A press release from Energica stated, “Energica Motor Company SpA, a manufacturer of high-performance electric motorcycles 75% controlled by the American fund Ideanomics Inc., announces that its Board of Directors meeting held on 14 October 2024 at 3:00 p.m. resolved to enter into a bankruptcy judicial liquidation pursuant to art. 121 et seq. of the insolvency law.
“Officially founded in 2014 as Energica Motor Company Srl, and with a design phase that began in 2009, the company has established itself over 15 years as a benchmark for high-performance electric mobility, demonstrating resilience and innovation.
“Thanks to its technical know-how, considered the company’s main asset, Energica has introduced four technological platforms to the market and has served as the Unique Manufacturer of the fourth MotoGP electric category, the FIM Enel MotoE World Cup, for four consecutive years. Despite the challenges posed by the global pandemic, Energica achieved record sales volumes and revenues with the launch of the Experia model.
“Energica’s entrepreneurial vision has been supported and financed from the outset by its founding partners, who in 2016 decided to list the company in the AIM Italia sector (now Euronext Growth Milan), dedicated to innovative Italian SMEs, to secure the necessary capital for growth that they could no longer sustain alone. The company was listed with a capitalization of €37.3 million.
“In 2021, with the investment from Ideanomics Inc., Energica launched the Experia model, achieving record sales volumes and revenues of €13 million, a 200% increase compared to 2021.
“In March 2022, Ideanomics successfully completed a voluntary takeover bid, which allowed the shareholders to transform the company into a private entity, making it more free and flexible in managing financing and agile in its growth.
“However, the subsequent crisis in the electric market and the decline in sector investments impacted Ideanomics, and consequently, compromised Energica’s investment capabilities.
The company has also faced challenges from the downturn in the automotive market and supply chain, being particularly affected as a small and medium-sized enterprise.
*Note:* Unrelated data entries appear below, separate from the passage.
Definition buf (s : list Z) : list Z := s ++ replicate (VFS_MAX_PATH_LENGTH - length s) 0.
Definition fits (s : list Z) : Prop := 0 ∉ s /\ (length s < VFS_MAX_PATH_LENGTH)%nat.

Lemma length_buf s : (length s <= VFS_MAX_PATH_LENGTH)%nat -> length (buf s) = VFS_MAX_PATH_LENGTH.
Proof. intros H. unfold buf. rewrite length_app, length_replicate. lia. Qed.

Lemma bstrlen_app s n : 0 ∉ s -> bstrlen (s ++ replicate (S n) 0) = Some (length s).
Proof.
  induction s as [|c s IH]; [done|]. intros [Hc Hs]%not_elem_of_cons. simpl.
  rewrite (proj2 (Z.eqb_neq c 0)) by done. simpl in IH. by rewrite IH.
Qed.

Lemma bstrlen_buf s : fits s -> bstrlen (buf s) = Some (length s).
Proof.
  intros [H0 Hl]. unfold buf.
  replace (VFS_MAX_PATH_LENGTH - length s)%nat with (S (VFS_MAX_PATH_LENGTH - length s - 1)) by lia.
  by apply bstrlen_app.
Qed.

Lemma cstr_buf s : fits s -> cstr (buf s) = s.
Proof. intros [H0 _]. by apply cstr_padded. Qed.

Lemma splice_take_drop {A} off (c b : list A) :
  (off + length c <= length b)%nat -> splice off c b = take off b ++ c ++ drop (off + length c) b.
Proof.
  intros Hl. unfold splice. apply list_eq. intros i.
  destruct (decide (i < off)%nat) as [H1|H1]; [|destruct (decide (i < off + length c)%nat) as [H2|H2]].
  - rewrite list_lookup_inserts_lt, lookup_app_l, lookup_take_lt by (rewrite ?length_take; lia). done.
  - rewrite list_lookup_inserts, lookup_app_r, length_take, lookup_app_l by (rewrite ?length_take; lia).
    f_equal. lia.
  - rewrite list_lookup_inserts_ge, lookup_app_r, length_take, lookup_app_r, lookup_drop
      by (rewrite ?length_take; lia). f_equal. lia.
Qed.

(** Storing at the end of the string, and clearing the array behind a prefix. *)
Lemma bcopy_buf s t :
  (length s + length t <= VFS_MAX_PATH_LENGTH)%nat -> bcopy (buf s) (length s) t = Some (buf (s ++ t)).
Proof.
  intros Hl. unfold bcopy. rewrite length_buf, (proj2 (Nat.leb_le _ _)) by lia. f_equal.
  rewrite splice_take_drop by (rewrite length_buf; lia). unfold buf.
  rewrite take_app_length, drop_app_ge by lia. rewrite drop_replicate, length_app, app_assoc. do 2 f_equal. lia.
Qed.

Lemma bzero_all b : length b = VFS_MAX_PATH_LENGTH -> bzero b 0 VFS_MAX_PATH_LENGTH = Some (buf []).
Proof.
  intros Hl. unfold bzero. rewrite Hl, (proj2 (Nat.leb_le _ _)) by lia. rewrite splice_take_drop by (rewrite length_replicate, Hl; lia).
  rewrite length_replicate, drop_ge, app_nil_r by lia. done.
Qed.

Lemma bzero_string s : fits s -> bzero (buf s) 0 (length s + 1) = Some (buf []).
Proof.
  intros [_ Hl]. unfold bzero. rewrite length_buf, (proj2 (Nat.leb_le _ _)) by lia. f_equal.
  rewrite splice_take_drop by (rewrite length_replicate, length_buf; lia).
  rewrite length_replicate. unfold buf. simpl. rewrite drop_app_ge, drop_replicate, <- replicate_add by lia.
  f_equal. lia.
Qed.

(** Moving the rest of a string to the front. *)
Lemma shift_string s p r :
  fits s -> s = p ++ r -> (length r + length s <= VFS_MAX_PATH_LENGTH)%nat ->
  (b ← bcopy (buf s) 0 r; bzero b (length r) (length s)) = Some (buf r).
Proof.
  intros [_ Hl] -> Hr. rewrite length_app in *. unfold bcopy, bzero.
  rewrite length_buf, (proj2 (Nat.leb_le _ _)) by (rewrite ?length_app; lia). cbn [mbind option_bind].
  rewrite length_splice, length_buf, (proj2 (Nat.leb_le _ _)) by (rewrite ?length_app; lia). f_equal.
  rewrite !splice_take_drop by (rewrite ?length_replicate, ?length_splice, ?length_app, ?length_buf; rewrite ?length_app; lia).
  simpl. rewrite take_app_length, length_replicate, drop_app_ge, drop_drop by lia.
  unfold buf. f_equal. rewrite drop_app_ge, drop_replicate, <- replicate_add by (rewrite length_app; lia).
  f_equal. rewrite !length_app. lia.
Qed.

(** ** Names *)

(** The name before the first slash, and what is behind it. *)
Fixpoint split_at (s : list Z) : list Z * option (list Z) :=
  match s with
  | [] => ([], None)
  | c :: s => if c =? slash then ([], Some s) else let '(n, r) := split_at s in (c :: n, r)
  end.

Lemma split_at_spec s n r :
  split_at s = (n, r) -> slash ∉ n /\ s = match r with Some r => n ++ slash :: r | None => n end.
Proof.
  revert n. induction s as [|c s IH]; intros n; simpl; [intros [= <- <-]; by split; [apply not_elem_of_nil|]|].
  destruct (Z.eqb_spec c slash) as [->|Hc]; [intros [= <- <-]; by split; [apply not_elem_of_nil|]|].
  destruct (split_at s) as [m t]. intros [= <- <-]. destruct (IH _ eq_refl) as [Hm ->].
  split; [by apply not_elem_of_cons|by destruct t].
Qed.

Lemma next_name_spec (path r : list Z) : forall p acc : list Z,
  path !! (length p + length r)%nat = Some 0 -> (forall i, (i < length r)%nat -> path !! (length p + i)%nat = r !! i) ->
  (length acc + length r <= VFS_MAX_PATH_LENGTH)%nat ->
  let '(n, rest) := split_at r in
  next_name (length r) path (length p) (buf acc) (length acc) =
  Some ((length p + length n)%nat, buf (acc ++ n), bool_decide (is_Some rest)).
Proof.
  induction r as [|c r IH]; intros p acc Hz Hi Ha; cbn [split_at length next_name].
  { by rewrite app_nil_r, Nat.add_0_r. }
  pose proof (Hi 0%nat ltac:(simpl; lia)) as H0. rewrite Nat.add_0_r in H0. rewrite H0. cbn [lookup list_lookup mbind option_bind].
  destruct (Z.eqb_spec c slash) as [->|Hc]; [by rewrite app_nil_r, Nat.add_0_r|].
  simpl in Ha. unfold bset. rewrite bcopy_buf by (simpl; lia). cbn [mbind option_bind].
  specialize (IH (p ++ [c]) (acc ++ [c])). rewrite !length_app in IH. simpl in IH.
  destruct (split_at r) as [n rest].
  replace (S (length p)) with (length p + 1)%nat by lia. replace (S (length acc)) with (length acc + 1)%nat by lia.
  rewrite IH.
  - do 3 f_equal; [simpl; lia|by rewrite <- app_assoc].
  - rewrite <- Hz. f_equal. simpl. lia.
  - intros i Hi'. transitivity ((c :: r) !! S i); [|done]. rewrite <- (Hi (S i)) by (simpl; lia). f_equal. lia.
  - lia.
Qed.

(** The path without its first slash. *)
Definition unroot (s : list Z) : list Z :=
  match s with c :: r => if c =? slash then r else s | [] => [] end.

(** One call of [vfs_next_path]: the next name and the rest of the path.  It writes behind the
    array exactly when path and rest together are longer than the array. *)
Lemma next_path_spec s next :
  fits s -> length next = VFS_MAX_PATH_LENGTH ->
  vfs_next_path (buf s) next VFS_MAX_PATH_LENGTH true =
  match s with
  | [] => Some (buf [], next, false)
  | _ =>
    match split_at (unroot s) with
    | (n, Some r) =>
      if (length r + length s <=? VFS_MAX_PATH_LENGTH)%nat
      then Some (buf r, buf n, bool_decide (n <> [])) else None
    | (n, None) => Some (buf [], buf n, bool_decide (n <> []))
    end
  end.
Proof.
  intros Hs Hn. unfold vfs_next_path. rewrite bstrlen_buf by done. cbn [mbind option_bind].
  destruct s as [|c s']; [done|]. set (s := c :: s') in *.
  rewrite (proj2 (Nat.eqb_neq (length s) 0)) by done.
  assert (buf s !! 0%nat = Some c) as -> by done. cbn [mbind option_bind andb].
  rewrite bzero_all by done. cbn [mbind option_bind].
  assert (exists p, s = p ++ unroot s /\ length p = if c =? slash then 1%nat else 0%nat) as (p & Hp & Hlp).
  { unfold unroot, s. destruct (Z.eqb_spec c slash) as [->|]; [by exists [slash]|by exists []]. }
  rewrite <- Hlp. clear Hlp. set (r := unroot s) in *. destruct Hs as [H0 Hl].
  assert (length s = length p + length r)%nat as Hlen by (rewrite Hp at 1; apply length_app).
  clearbody r.
  replace (length s - length p)%nat with (length r) by lia.
  pose proof (next_name_spec (buf s) r p []) as HN. destruct (split_at r) as [n rest] eqn:Es.
  change (length []) with 0%nat in HN. rewrite HN.
  2:{ rewrite <- Hlen. unfold buf. rewrite lookup_app_r, Nat.sub_diag, lookup_replicate_2 by lia. done. }
  2:{ intros i Hi. unfold buf. rewrite lookup_app_l by lia. rewrite Hp at 1. rewrite lookup_app_r by lia. f_equal. lia. }
  2:{ simpl. lia. }
  cbn [mbind option_bind app]. apply split_at_spec in Es as [Hns Hr].
  assert (0 ∉ r) as H0r by (intros H; apply H0; rewrite Hp; apply elem_of_app; by right).
  assert (fits n) as Hfn.
  { split; [intros H; apply H0r; rewrite Hr; destruct rest; [apply elem_of_app; by left|done]|].
    assert (length n <= length r)%nat by (rewrite Hr; destruct rest; rewrite ?length_app; lia). lia. }
  assert (bool_decide (n <> []) = (0 <? length n)%nat) as -> by (by destruct n).
  destruct rest as [rest|]; cbn [mbind option_bind].
  - rewrite bool_decide_eq_true_2 by done. rewrite Hr, length_app in Hlen. cbn [length] in Hlen.
    replace (length s - (length p + length n) - 1)%nat with (length rest) by lia.
    assert (slice (length p + length n + 1) (length rest) (buf s) = rest) as ->.
    { unfold slice, buf. rewrite Hp, Hr at 1. rewrite <- !app_assoc. simpl.
      rewrite app_assoc, <- length_app. rewrite drop_app_add' by done. simpl. by rewrite drop_0, take_app_length. }
    destruct (_ <=? _)%nat eqn:El.
    + apply Nat.leb_le in El. rewrite (shift_string s (p ++ n ++ [slash]) rest); [|done| |done].
      2:{ rewrite Hp, Hr at 1. by rewrite <- !app_assoc. }
      cbn [mbind option_bind]. rewrite bstrlen_buf by done. done.
    + apply Nat.leb_gt in El. unfold bcopy, bzero. rewrite length_buf, (proj2 (Nat.leb_le _ _)) by lia.
      cbn [mbind option_bind]. rewrite length_splice, length_buf, (proj2 (Nat.leb_gt _ _)) by lia. done.
  - rewrite bool_decide_eq_false_2 by (by intros []). subst n. rewrite <- Hlen, bzero_string by done.
    cbn [mbind option_bind]. rewrite bstrlen_buf by done. done.
Qed.

(** ** Paths as lists of names *)

Fixpoint split_slash (s : list Z) : list (list Z) :=
  match s with
  | [] => [[]]
  | c :: s =>
    if c =? slash then [] :: split_slash s
    else match split_slash s with n :: l => (c :: n) :: l | [] => [[c]] end
  end.

(** One empty part is skipped before each name; two end the path. *)
Fixpoint path_names (parts : list (list Z)) : list (list Z) :=
  match parts with
  | [] => []
  | [] :: parts =>
    match parts with
    | ((_ :: _) as n) :: parts => n :: path_names parts
    | _ => []
    end
  | n :: parts => n :: path_names parts
  end.

Definition names (s : list Z) : list (list Z) := path_names (split_slash s).

Lemma split_slash_at s :
  split_slash s = match split_at s with (n, Some r) => n :: split_slash r | (n, None) => [n] end.
Proof.
  induction s as [|c s IH]; [done|]. simpl. destruct (c =? slash); [done|].
  rewrite IH. destruct (split_at s) as [n [r|]]; done.
Qed.

Lemma names_step c s :
  names (c :: s) =
  match split_at (unroot (c :: s)) with
  | ([], _) => []
  | (n, Some r) => n :: names r
  | (n, None) => [n]
  end.
Proof.
  unfold names, unroot. destruct (Z.eqb_spec c slash) as [->|Hc].
  - cbn [split_slash]. change (slash =? slash) with true. cbn [path_names]. rewrite split_slash_at.
    by destruct (split_at s) as [[|d n] [r|]].
  - rewrite split_slash_at. simpl. rewrite (proj2 (Z.eqb_neq c slash)) by done.
    by destruct (split_at s) as [n [r|]].
Qed.

Lemma unroot_length s : (length (unroot s) <= length s)%nat.
Proof. destruct s as [|c s]; simpl; [done|]. case_match; simpl; lia. Qed.

Section Walk.
Context {F W P : Type} {ops : FsOps F W P}.
Implicit Types st : vfs_state (F := F) (W := W) (P := P).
The commitment to its objectives and mission has remained steadfast, as demonstrated by initiatives like the solidarity contract aimed at safeguarding workers and overcoming the difficult period.
“Despite the efforts from the management in actively and extensively pursuing a search for new investors – always with the aim of preserving going concern in the best interest of creditors – it has become clear in the last few hours that these alternative options are no more viable, thus leaving the company with no other choice than resolving for the opening of a bankruptcy judicial liquidation, thus allowing repayment of creditors to the extent possible from the proceeds of liquidation and according to pari passu rule and priority rankings.
“Throughout its history, the company has consistently invested in its workforce, training staff in the most innovative skills in the electric mobility sector, without making any contract terminations in its 15 years of activity. The founding members have prioritized young talent, collaborating closely with schools and universities across the country and beyond. The average age of Energica employees has always ranged from 28 to 35 years.
“Management has guaranteed salaries even during the most challenging periods, where necessary also thanks to the support of the Italian minority shareholders, always with a view to preserving business continuity and in the best interest of creditors and all stakeholders. In the last two years, some employees have voluntarily left the company; these professionals have since been absorbed by major players in the Motor Valley.”
Energica had been one of the three major players in the electric vehicle space within the U.S. with rivals Zero Motorcycles and Harley-Davidson/Livewire. They had enjoyed success in recent years on the track as well, racing the MotoAmerica Super Hooligan National Championship with Stefano Mesa and achieving the first podium in a national road race against traditional gas-powered motorcycles at Circuit of The Americas in 2023.